Figure: Final distribution (improper, see text) on $m$ from experiments $A$, $B$ and $C$. The curve has been arbitrarily rescaled to have the maximum of 1.

The combination of the result is done in the usual way, multiplying the likelihoods or the final p.d.f.'s, if these were obtained from a uniform distribution. We only see the combination of the three experiments, shown in Fig. . Finally, the indirect determinations are also included.

 
(********************************************************)
(* Conclusions from A + B + C , with and without the condition m<ebeam, 
   respectively (remember that the latter is improper): *)

fcom1abc=f2a*f2b*fc/NIntegrate[f2a*f2b*fc, {m, 0, ebc}]
avabc=NIntegrate[m*fcom1abc, {m, 0, ebc}]
Plot[fcom1abc, {m, 0.07, ebc},  PlotRange->{0, 150}, 
     AxesLabel -> {m, f}]
fcom2abc=f2a*f2b*f2c

(* Now we add independent determinations of m, 
   deriving from normal likelihoods, 
   and assuming uniform prior *)

g1=1/sigma1/(Sqrt[2*Pi])*Exp[-(m-mu1)^2/2/sigma1^2]
g2=1/sigma2/(Sqrt[2*Pi])*Exp[-(m-mu2)^2/2/sigma2^2]

mu1=0.09
sigma1=0.04
mu2=0.15
sigma2=0.04

(* The two overall (improper) priors may be a uniform, 
   or 1/m, i.e.  flat in ln(m), to express initial  
   uncertainty on the order of magnitude of m *)

p1=1
p2=1/m

final1=fcom2abc*g1*g2*p1/NIntegrate[fcom2abc*g1*g2*p1, {m, 0, 10}]
mean1=NIntegrate[m*final1, {m, 0, 10}] 
std1=Sqrt[NIntegrate[m^2*final1, {m, 0, 10}]-mean1^2]
Plot[final1, {m, 0.0, 0.25},  PlotRange->{0, 20},
     AxesLabel -> {m, f}]

final2=fcom2abc*g1*g2*p2/NIntegrate[fcom2abc*g1*g2*p2, {m, 0, 10}]
mean2=NIntegrate[m*final2, {m, 0, 10}] 
std2=Sqrt[NIntegrate[m^2*final2, {m, 0, 10}]-mean2^2]
Plot[final2, {m, 0.0, 0.25},  PlotRange->{0, 20}, 
     AxesLabel -> {m, f}]
(********************************************************)
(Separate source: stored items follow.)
(** X10: when the run reaches [cythonize], what [setup_cython_extension]
    returns is what [cythonize] answers for the call and the file system at
    hand: its extension modules, or its exception; and the file system left
    behind is the one [cythonize] leaves. *)
Theorem setup_returns_cythonize_answer
    (w : World) (fs : filesystem) (cy : Cython) (n : Z) :
  cython w = Some cy ->
  optimize_level w = Some n ->
  int_readable w "HAVE_MKL" ->
  ∃ call,
    cythonize_request w fs = Some call ∧
    result (setup_cython_extension w fs) =
      match (cy_cythonize cy call fs).1 with
      | Some ext_modules => Ret ext_modules
      | None => Raise CythonError
      end ∧
    fs_after (setup_cython_extension w fs) = (cy_cythonize cy call fs).2.
Proof.
  intros Hcy Hn Hmkl. destruct (have_mkl_readable w fs Hmkl) as [h Hh].
  exists (request_for w n h).
  split; [by apply (cythonize_request_run w fs cy)|].
  rewrite setup_cython_extension_closed, Hcy, Hn, Hh. unfold apply_cythonize.
  by destruct (cy_cythonize cy (request_for w n h) fs) as [[m|] fs'].
Qed.

Lemma setup_returns_cythonize_answer_witness :
  ∃ call,
    cythonize_request (world_of ∅ (Some cython_failing)) fs_checkout = Some call ∧
    result (setup_cython_extension (world_of ∅ (Some cython_failing)) fs_checkout) =
      match (cy_cythonize cython_failing call fs_checkout).1 with
      | Some ext_modules => Ret ext_modules
      | None => Raise CythonError
      end ∧
    fs_after (setup_cython_extension (world_of ∅ (Some cython_failing)) fs_checkout) =
      (cy_cythonize cython_failing call fs_checkout).2.
Proof.
  apply (setup_returns_cythonize_answer
           (world_of ∅ (Some cython_failing)) fs_checkout cython_failing 1).
  - reflexivity.
  - vm_compute. reflexivity.
  - vm_compute. exact I.
Defined.
(** * DeepDeck: a shallow embedding of the deck generator and its player

    The development follows the TypeScript sources:
    - [types.ts]                    the data model,
    - [services/geminiService.ts]   the content generation client,
    - [App.tsx]                     the generation orchestrator,
    - [components/Deck.tsx]         the audio decoder and the slide navigation,
    - [components/QuizCard.tsx]     the quiz card.

    JavaScript strings are sequences of UTF-16 code units, numbers used as
    indices are integers, sparse [Record<number, string>] objects are finite
    maps, and everything that suspends on the external service is replaced by
    the outcome of the call, supplied by the environment. *)

From Stdlib Require Import ZArith NArith List String Ascii Bool Lia.
From Stdlib Require Strings.Byte.
From stdpp Require Import base option list gmap.
(** C3, amended.  Take a buffer whose snapshots are in the order of their
    timestamps, two neighbours of it with timestamps [T1] and [T2], and a
    render timestamp strictly between the two.  The query returns these two
    as [prev] and [next], with the fraction [(t - T1) / (T2 - T1)], which
    lies between 0 and 1, so that clamping it to [0, 1] changes nothing.
    (Numbers are exact here.) *)
Theorem bracketing_neighbours_are_interpolated :
  forall (nm : @NetworkManager Exact) (now : Z) (renderTime : @num Exact) (i : nat)
         (s1 s2 : @WorldSnapshot Exact),
    inTimeOrder (snapshots nm) ->
    nth_error (snapshots nm) i = Some s1 ->
    nth_error (snapshots nm) (S i) = Some s2 ->
    (ws_timestamp s1 < now + serverTimeOffset nm - 100 < ws_timestamp s2)%Z ->
    exists f : @num Exact,
      getInterpolatedState now renderTime nm = Frame s1 s2 f
      /\ (f : Q) == inject_Z (now + serverTimeOffset nm - 100 - ws_timestamp s1)
              / inject_Z (ws_timestamp s2 - ws_timestamp s1)
      /\ clamp01 (N := Exact) f = f.
Proof.
  intros nm now renderTime i s1 s2 Ho H1 H2 Ht.
  set (t := (now + serverTimeOffset nm - 100)%Z) in *.
  exists ((int t - int (ws_timestamp s1))
          / (int (ws_timestamp s2) - int (ws_timestamp s1)))%num.
  split.
  { apply (getInterpolatedState_window now renderTime nm (i := i)); fold t.
    - exact H1.
    - exact H2.
    - lia.
    - apply (inTimeOrder_noEarlierWindow (a := s1) Ho H1). lia. }
  clearbody t. unfold int. simpl.
  assert (Ha : inject_Z (ws_timestamp s1) < inject_Z t)
    by (rewrite <- Zlt_Qlt; lia).
  assert (Hb : inject_Z t < inject_Z (ws_timestamp s2))
    by (rewrite <- Zlt_Qlt; lia).
  set (A := inject_Z (ws_timestamp s1)) in *.
  set (B := inject_Z (ws_timestamp s2)) in *.
  set (T := inject_Z t) in *.
  split.
  { unfold Zminus. rewrite !inject_Z_plus, !inject_Z_opp.
    fold A B T. unfold Qminus. reflexivity. }
  assert (H0 : 0 <= (T - A) / (B - A)).
  { apply Qle_shift_div_l; lra. }
  assert (H3 : (T - A) / (B - A) < 1).
  { apply Qlt_shift_div_r; lra. }
  apply clamp01_inside; assumption.
Qed.
(** Modelled from the spec: [utils.find_edges] is not part of the source at
    hand.  The spec has the "contiguous runs of identical zone index"
    identified by "edge detection on the zone-index array": [tops] are the
    indices at which a run starts, [vals] the zone index of each run. *)
Definition find_edges (a : list Q) : list nat * list Q :=
  match a with
  | [] => ([], [])
  | x :: a' =>
      let e := (O, x) :: edges_from 1 x a' in
      (map fst e, map snd e)
  end.

End Utils.

(* ================================================================== *)
(** ** The curve and its basis geometry *)

Record Curve : Type := mkCurve {
  samples : list Q;
  start : Q;
  step : Q;
  mnemonic : string;
  units : option string;
  run : Z;
  null : Q;
  service_company : option string;
  date : option string;
  code : option string;
  basis_units : option string
}.

(** [self.shape[0]] *)
Definition shape0 (c : Curve) : nat := length (samples c).

(** [Curve.stop]: [self.start + (self.shape[0] - 1) * self.step]. *)
Definition stop (c : Curve) : Q :=
  start c + inject_Z (Z.of_nat (shape0 c) - 1) * step c.

(** [Curve.basis]:
    [np.linspace(self.start, self.stop, self.shape[0], endpoint=True)]. *)
Definition basis (c : Curve) : list Q :=
  Np.linspace (start c) (stop c) (shape0 c).

(** [Curve(data, params=params)] with [params = self.__dict__.copy()]:
    the metadata of [c] around new samples. *)
Definition with_samples (c : Curve) (data : list Q) : Curve :=
  mkCurve data (start c) (step c) (mnemonic c) (units c) (run c) (null c)
          (service_company c) (date c) (code c) (basis_units c).


(* ------------------------------------------------------------------ *)
(** *** Point reads *)

(** The keys of the [method] table of [_read_at]: ['linear'] and ['none']. *)
Inductive interpolation : Type := Linear | NoInterpolation.
(** * g-factor analysis of the tetracyclic "Alpha" polymer

    A shallow embedding of the two analysis scripts of the repository,

    - [lammps_files/compute_gyration.py]: the empirical ratio of mean-square
      radii of gyration computed from two LAMMPS time series, and
    - [lammps_files/tetracyclic_analysis.py]: the theoretical g-factor of the
      "Alpha" graph,

    together with the properties the specification states about them.

    Python values are modelled as the scripts use them: [int] as [Z],
    numpy's [float64] as Rocq's primitive binary64 [float] (so rounding,
    infinities and NaN are those of IEEE 754), exceptions as the left
    summand of [Py], a networkx [Graph] as its adjacency dictionary. *)

From Stdlib Require Import ZArith List String Ascii Bool Lia QArith Qfield.
From Stdlib Require Import Floats Uint63 Lqa.
From stdpp Require Import gmap.
Import ListNotations.

Set Warnings "-inexact-float,-register-all,-clear-no-such-hyp".
Local Open Scope Z_scope.

(** ** Python exceptions *)

Inductive PyExc : Set :=
| TypeError
| ValueError
| IndexError
| AttributeError
| ZeroDivisionError.

(** A computation that either raises or yields a value. *)
Definition Py (A : Type) : Type := (PyExc + A)%type.

Definition py_ret {A} (a : A) : Py A := inr a.
Definition raise {A} (e : PyExc) : Py A := inl e.
Definition py_bind {A B} (m : Py A) (k : A -> Py B) : Py B :=
  match m with
  | inl e => inl e
  | inr a => k a
  end.

Notation "'let!' x ':=' m 'in' k" := (py_bind m (fun x => k))
  (at level 10, x name, m at level 100, k at level 200).

(** [int -> float] conversion, for the magnitudes the scripts meet (lengths
    and edge counts, far below 2^53, where the conversion is exact). *)
Definition float_of_Z (z : Z) : float :=
  if z <? 0 then (- PrimFloat.of_uint63 (Uint63.of_Z (- z)))%float
  else PrimFloat.of_uint63 (Uint63.of_Z z).

(** ** The arithmetic the statistics are written over

    [np.mean], [** 2] and [np.std] are the same expressions whether they are
    read in binary64, as numpy evaluates them, or in exact rational
    arithmetic, as the mathematics behind the g-factor reads them.  The
    statistics are therefore written once, over the operations, and
    instantiated at both. *)

Class Arith (F : Type) : Type := {
  f_add : F -> F -> F;
  f_sub : F -> F -> F;
  f_mul : F -> F -> F;
  f_div : F -> F -> F;
  f_of_nat : nat -> F
}.

#[export] Instance float64_arith : Arith float := {|
  f_add := PrimFloat.add;
  f_sub := PrimFloat.sub;
  f_mul := PrimFloat.mul;
  f_div := PrimFloat.div;
  f_of_nat := fun n => float_of_Z (Z.of_nat n)
|}.

#[export] Instance exact_arith : Arith Q := {|
  f_add := Qplus;
  f_sub := Qminus;
  f_mul := Qmult;
  f_div := Qdiv;
  f_of_nat := fun n => inject_Z (Z.of_nat n)
|}.

Module numpy.
Section Reductions.
Context {F : Type} `{Arith F}.

(** [np.add.reduce]: accumulation from 0, left to right.  numpy adds long
    arrays in blocks, pairwise; on fewer than eight items, as in every
    window evaluated below, it adds in this order. *)
Definition sum (a : list F) : F := fold_left f_add a (f_of_nat 0).

(** [np.mean(a)]: the sum divided by the number of items. *)
Definition mean (a : list F) : F := f_div (sum a) (f_of_nat (length a)).

(** [a ** 2]: element-wise square. *)
Definition square (a : list F) : list F := map (fun x => f_mul x x) a.

(** [np.var(a)], population variance ([ddof = 0]): the mean of the squared
    deviations from the mean. *)
Definition var (a : list F) : F :=
  let arrmean := mean a in
  mean (square (map (fun x => f_sub x arrmean) a)).
End Reductions.

(** [np.std(a)]: the square root of [np.var(a)]. *)
Definition std (a : list float) : float := PrimFloat.sqrt (var a).

(** What [np.loadtxt] hands back: an array of dimension 0, 1 or 2. *)
Inductive ndarray : Type :=
| Scalar (x : float)
| Vector (xs : list float)
| Matrix (rows : list (list float)).

Definition ndim (a : ndarray) : nat :=
  match a with
  | Scalar _ => 0
  | Vector _ => 1
  | Matrix _ => 2
  end.

Definition shape (a : ndarray) : list nat :=
  match a with
  | Scalar _ => []
  | Vector xs => [length xs]
  | Matrix rows => [length rows; length (hd [] rows)]
  end.

(** [a.shape[i]]: indexing the shape tuple. *)
Definition shape_item (a : ndarray) (i : nat) : Py nat :=
  match nth_error (shape a) i with
  | Some d => py_ret d
  | None => raise IndexError
  end.

(** [a[:, j]]: column [j] of a two-dimensional array. *)
Definition column (a : ndarray) (j : nat) : Py (list float) :=
  match a with
  | Matrix rows =>
      if (j <? length (hd [] rows))%nat
      then py_ret (map (fun r => nth j r PrimFloat.nan) rows)
      else raise IndexError
  | _ => raise IndexError
  end.

(** *** [np.loadtxt(filename, comments='#')] *)

Definition is_space (c : ascii) : bool :=
  match nat_of_ascii c with
  | 9%nat | 10%nat | 11%nat | 12%nat | 13%nat | 32%nat => true
  | _ => false
  end.

(** The part of a line before the comment marker. *)
Fixpoint strip_comment (line : string) : string :=
  match line with
  | EmptyString => EmptyString
  | String c rest =>
      if Ascii.eqb c "#"%char then EmptyString
      else String c (strip_comment rest)
  end.

(** Whitespace-separated fields; [cur] is the field being read. *)
Fixpoint fields_from (cur : string) (s : string) : list string :=
  match s with
  | EmptyString =>
      match cur with EmptyString => [] | _ => [cur] end
  | String c rest =>
      if is_space c then
        match cur with
        | EmptyString => fields_from EmptyString rest
        | _ => cur :: fields_from EmptyString rest
        end
      else fields_from (cur ++ String c EmptyString) rest
  end.

Definition fields (line : string) : list string :=
  fields_from EmptyString (strip_comment line).

(** A line that carries data: something is left of it once the comment and
    the surrounding whitespace are gone. *)
Definition is_data_line (line : string) : bool :=
  match fields line with
  | [] => false
  | _ => true
  end.

Definition data_lines (lines : list string) : list string :=
  List.filter is_data_line lines.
Finally, the two extra pieces of information enable us to constrain the mass also on the upper side and to arrive at a proper distribution (see Fig. ), under the condition that $H$ exists.

From the final distribution we can evaluate, as usual, all the quantities that we find interesting to summarize the result with a couple of numbers. For a more realistic analysis of this problem see Ref. [26].

Figure: Final mass distribution using all five pieces of experimental information, and assuming uniform priors. The curve obtained from the prior $1/m$ does not differ substantially from this.